AL Dan EL

AL Dan EL
Keajaiban Dua Puluh Delapan


__ADS_3

Perempuan terajaib yang kutemui setelah ibuku adalah kamu


⏳⏳⏳


El berpisah dengan Al setelah gadis itu masuk kedalam cafe Welno, meninggalkan gadisnya manggung sendiri disana. El menuju gedung tua tempat dimana dia melakukan tinju.


Disana, beberapa penonton sudah memadati Tribun juga lawannya Erik sudah berdiri diatas ring.


"Buruan" teriak Erik dari atas sana


Meski mereka berkelahi di atas ring bukan berarti mereka juga berkelahi dibawah ring. Bagi El, dia bisa melampiaskan kemarahan hanya diatas ring selebihnya El tidak akan mau melampiaskan kemarahannya


El sudah berganti, mengambil ancang Ancang dan memulai pertandingan. Kemampuan Erik semakin berkembang setelah dia mati mati berlatih, dipermalukan El dan membayar uang taruhan sangat memukul hatinya.


Saat ini El malah merasa kewalahan sendiri menghindari tinjuan Erik yang membabi buta, tapi satu keuntungan bagi El, Erik yang terlalu bersemangat menyerang El mulai kehabisan tenaga, gerakan Erik mulai melemah juga dia mulai tidak se was was sebelumnya. Pukulan terkahir, di bagian kepala, mampu membuat tumbang seorang Erik. Lagi lagi El memenangkan pertandingan dan Erik hanya mampu mengumpat.


El turun dari ring bersama sorakan penonton, disambut oleh Ginanjar pelatihnya yang berbadan tegap dengan lengan otot kekar.

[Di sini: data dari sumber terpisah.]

Lemma match_number_within (s : str) (e : exn) :
  digit_runs_within int_max_str_digits s = true ->
  match_number s <> Failed e.
Proof.
  intros Hruns H. unfold match_number in H.
  destruct (match_integer s) as [[integer r1]|] eqn:E1; [|discriminate].
  destruct (int_of_literal_within _ _ _ Hruns E1) as [z Hz].
  rewrite Hz in H.
  destruct (match_frac r1) as [frac r2]. destruct (match_exp r2) as [exp r3].
  destruct frac, exp; discriminate.
Qed.

Lemma opener_room (c : ascii) (s : str) (room : nat) :
  is_opener c = true -> count_openers (c :: s) <= room ->
  exists room', room = S room' /\ count_openers s <= room'.
Proof.
  intros Hc. cbn [count_openers]. rewrite Hc.
  destruct room as [|room']; [lia|]. intros H. exists room'. split; [reflexivity|lia].
Qed.

(** In a text without a long run of digits and with no more opening
    braces and brackets than the scanner has room for, the scanner
    raises no exception. *)
Lemma no_overflow (fuel : nat) :
  (forall room s e,
      digit_runs_within int_max_str_digits s = true ->
      count_openers s <= room ->
      scan_once fuel room s <> Failed e)
  /\ (forall room s e,
        digit_runs_within int_max_str_digits s = true ->
        count_openers s <= room ->
        parse_elements fuel room s <> Failed e)
  /\ (forall room s e,
        digit_runs_within int_max_str_digits s = true ->
        count_openers s <= room ->
        parse_members fuel room s <> Failed e).
Proof.
  induction fuel as [|fuel (IHv & IHe & IHm)].
  { repeat split; intros room s e _ _; discriminate. }
  assert (Hin : forall r s room,
            r `suffix_of` s ->
            digit_runs_within int_max_str_digits s = true ->
            count_openers s <= room ->
            digit_runs_within int_max_str_digits r = true
            /\ count_openers r <= room).
  { intros r s room Hrs Hruns Hcount. split.
    - now apply (digit_runs_suffix _ r s).
    - apply count_openers_suffix in Hrs. lia. }
  repeat split; intros room s e Hruns Hcount.
  - cbn [scan_once]. destruct s as [|c s]; [discriminate|].
    destruct (Ascii.eqb c dquote).
    { destruct (scanstring s) as [[v r]|]; discriminate. }
    destruct (Ascii.eqb c "{") eqn:Eb.
    { destruct (opener_room c s room) as (room' & -> & Hroom);
        [unfold is_opener; now rewrite Eb|exact Hcount|].
      pose proof (skip_ws_suffix s) as Hw.
      destruct (skip_ws s) as [|c1 r1]; [discriminate|].
      destruct (Ascii.eqb c1 "}"); [discriminate|].
      intros [H|(a & r0 & _ & H)]%and_then_failed; [|discriminate].
      destruct (Hin (c1 :: r1) s room') as [Hr Hc]; auto.
      { eapply digit_runs_suffix; [|exact Hruns]. suffix_tac. }
      now apply (IHm room' (c1 :: r1) e). }
    destruct (Ascii.eqb c "[") eqn:Ek.
    { destruct (opener_room c s room) as (room' & -> & Hroom);
        [unfold is_opener; rewrite Ek; apply orb_true_r|exact Hcount|].
      pose proof (skip_ws_suffix s) as Hw.
      destruct (skip_ws s) as [|c1 r1]; [discriminate|].
      destruct (Ascii.eqb c1 "]"); [discriminate|].
      intros [H|(a & r0 & _ & H)]%and_then_failed; [|discriminate].
      destruct (Hin (c1 :: r1) s room') as [Hr Hc]; auto.
      { eapply digit_runs_suffix; [|exact Hruns]. suffix_tac. }
      now apply (IHe room' (c1 :: r1) e). }
    destruct (scan_atom_cases (c :: s))
      as [(w & v' & r' & E & Hw & ->)|[[-> _]|[-> _]]]; try discriminate.
    now apply match_number_within.
  - cbn [parse_elements].
    intros [H|(v & r & Hv & H)]%and_then_failed; [now apply IHv in H|].
    apply (proj1 (scan_suffix fuel)) in Hv.
    pose proof (skip_ws_suffix r) as Hw.
    destruct (skip_ws r) as [|c r1]; [discriminate|].
    destruct (Ascii.eqb c "]"); [discriminate|].
    destruct (Ascii.eqb c ","); [|discriminate].
    apply and_then_failed in H as [H|(a & r0 & _ & H)]; [|discriminate].
    destruct (Hin (skip_ws r1) s room) as [Hr Hc]; auto.
    { transitivity r1; [apply skip_ws_suffix|].
      transitivity r; [|exact Hv]. transitivity (c :: r1); suffix_tac. }
    now apply (IHe room (skip_ws r1) e).
  - cbn [parse_members]. destruct s as [|q r0]; [discriminate|].
    destruct (Ascii.eqb q dquote); [|discriminate].
    destruct (scanstring r0) as [[key r1]|] eqn:E; [|discriminate].
    apply scanstring_suffix in E.
    pose proof (skip_ws_suffix r1) as Hw1.
    destruct (skip_ws r1) as [|c r2]; [discriminate|].
    destruct (Ascii.eqb c ":"); [|discriminate].
    assert (Hr2 : skip_ws r2 `suffix_of` q :: r0).
    { apply suffix_cons_r. transitivity r1; [|exact E].
      transitivity (c :: r2); [|exact Hw1].
      apply suffix_cons_r, skip_ws_suffix. }
    intros [H|(v & r3 & Hv & H)]%and_then_failed.
    { destruct (Hin _ _ room Hr2 Hruns Hcount) as [Hr Hc].
      now apply (IHv room (skip_ws r2) e). }
    apply (proj1 (scan_suffix fuel)) in Hv.
    pose proof (skip_ws_suffix r3) as Hw3.
    destruct (skip_ws r3) as [|c' r4]; [discriminate|].
    destruct (Ascii.eqb c' "}"); [discriminate|].
    destruct (Ascii.eqb c' ","); [|discriminate].
    apply and_then_failed in H as [H|(a & r5 & _ & H)]; [|discriminate].
    destruct (Hin (skip_ws r4) (q :: r0) room) as [Hr Hc]; auto.
    { transitivity r4; [apply skip_ws_suffix|].
      transitivity (skip_ws r2); [|exact Hr2]. transitivity r3; [|exact Hv].
      transitivity (c' :: r4); suffix_tac. }
    now apply (IHm room (skip_ws r4) e).
Qed.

"Permainan elo emang gak ngecewain El" puji Ginanjar tulus


"Erik aja bang yang gak tahu taktik" El duduk dan meminum air mineral, menatap Erik yang baru saja berdiri


"Oh ya bang yang gue WhatsApp pin semalam udah ada?" Tanya El pada Ginanjar


"Oh duit ya?" Tanya Ginanjar "udah" Ginanjar ikut duduk di sebelah El "ngomong ngomong, kalau boleh tahu mau buat apa?" Tanya Ginanjar


El menoleh kearah Ginanjar "Buat beli gitar bang" katanya


Sebenaenya niat mengganti gitar untuk Al sudah lama tapi El harus mengumpulkan uang terlebih dahulu. Dia merasa bersalah karena merusak gitar kesayangan Al. Bukan karena ucapan Arnol dan Ivana tadi siang yang menanyakan alasan dari rusaknya gitar Al, tapi karena El menunggu dia punya uang.

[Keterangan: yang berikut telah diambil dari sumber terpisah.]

(** * GitHub Projects V2 tools (pkg/github/projects.go)

    A shallow embedding of the option encoder, the page-info translator, the
    special-field filter, the update-payload builder and the item handlers of
    [pkg/github/projects.go], with the properties the specification states
    about them. *)

From Stdlib Require Import ZArith QArith Lia Ascii String.
From stdpp Require Import gmap strings list sorting pretty.

#[local] Set Warnings "-register-all".
#[local] Open Scope Z_scope.

(** ** Go values *)

(** A Go [error] is represented by its message. *)
Definition error : Type := string.

(** The outcome of a Go function returning [(T, error)]: callers in this file
    never look at the value when the error is non-nil. *)
Inductive result (A : Type) : Type :=
  | Ok (a : A)
  | Err (e : error).
Arguments Ok {A} a.
Arguments Err {A} e.

#[global] Instance result_ret : MRet result := @Ok.
#[global] Instance result_bind : MBind result := λ A B f m,
  match m with
  | Ok a => f a
  | Err e => Err e
  end.

(** The dynamic values an [any] holds after JSON decoding: [nil], [bool],
    [float64], [string], [[]any] and [map[string]any].  A [float64] is
    represented by the rational it denotes; a map value may be the nil map
    ([None]). *)
Inductive any : Type :=
  | ANil
  | ABool (b : bool)
  | AFloat64 (f : Q)
  | AString (s : string)
  | ASlice (l : list any)
  | AMap (m : option (gmap string any)).

(** Go's [%T] of a dynamic value. *)
Definition type_name (v : any) : string :=
  match v with
  | ANil => "<nil>"
  | ABool _ => "bool"
  | AFloat64 _ => "float64"
  | AString _ => "string"
  | ASlice _ => "[]interface {}"
  | AMap _ => "map[string]interface {}"
  end.

(** [int] is 64 bits wide. *)
Definition int_min : Z := - 2 ^ 63.
Definition int_max : Z := 2 ^ 63 - 1.
Definition fits_int (z : Z) : Prop := int_min ≤ z ≤ int_max.

(** The conversion [int(f)] of a [float64]: the fraction is discarded
    (truncation towards zero).  When the truncated value does not fit [int],
    Go leaves the result to the implementation; statements about converted
    values are therefore made under [fits_int]. *)
Definition float64_to_int (f : Q) : Z := Z.quot (Qnum f) (Z.pos (Qden f)).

"Lo bisa gitar?" Wajah Ginanjar begitu cerah apalagi saat tahu kalau uang hasil taruhan tinju untuk beli gitar


"Enggak bang" El berpangku tangan diatas tumit kaki "Buat orang" katanya sambil menarik sudut bibir


"Cewek kuncir dua itu?" Ginanjar ingat kalau El pernah membawa seorang cewek ke sini, bahkan membawanya sampai keruang ganti, kalau Ginanjar tebak hubungan mereka tidak sebatas teman saja.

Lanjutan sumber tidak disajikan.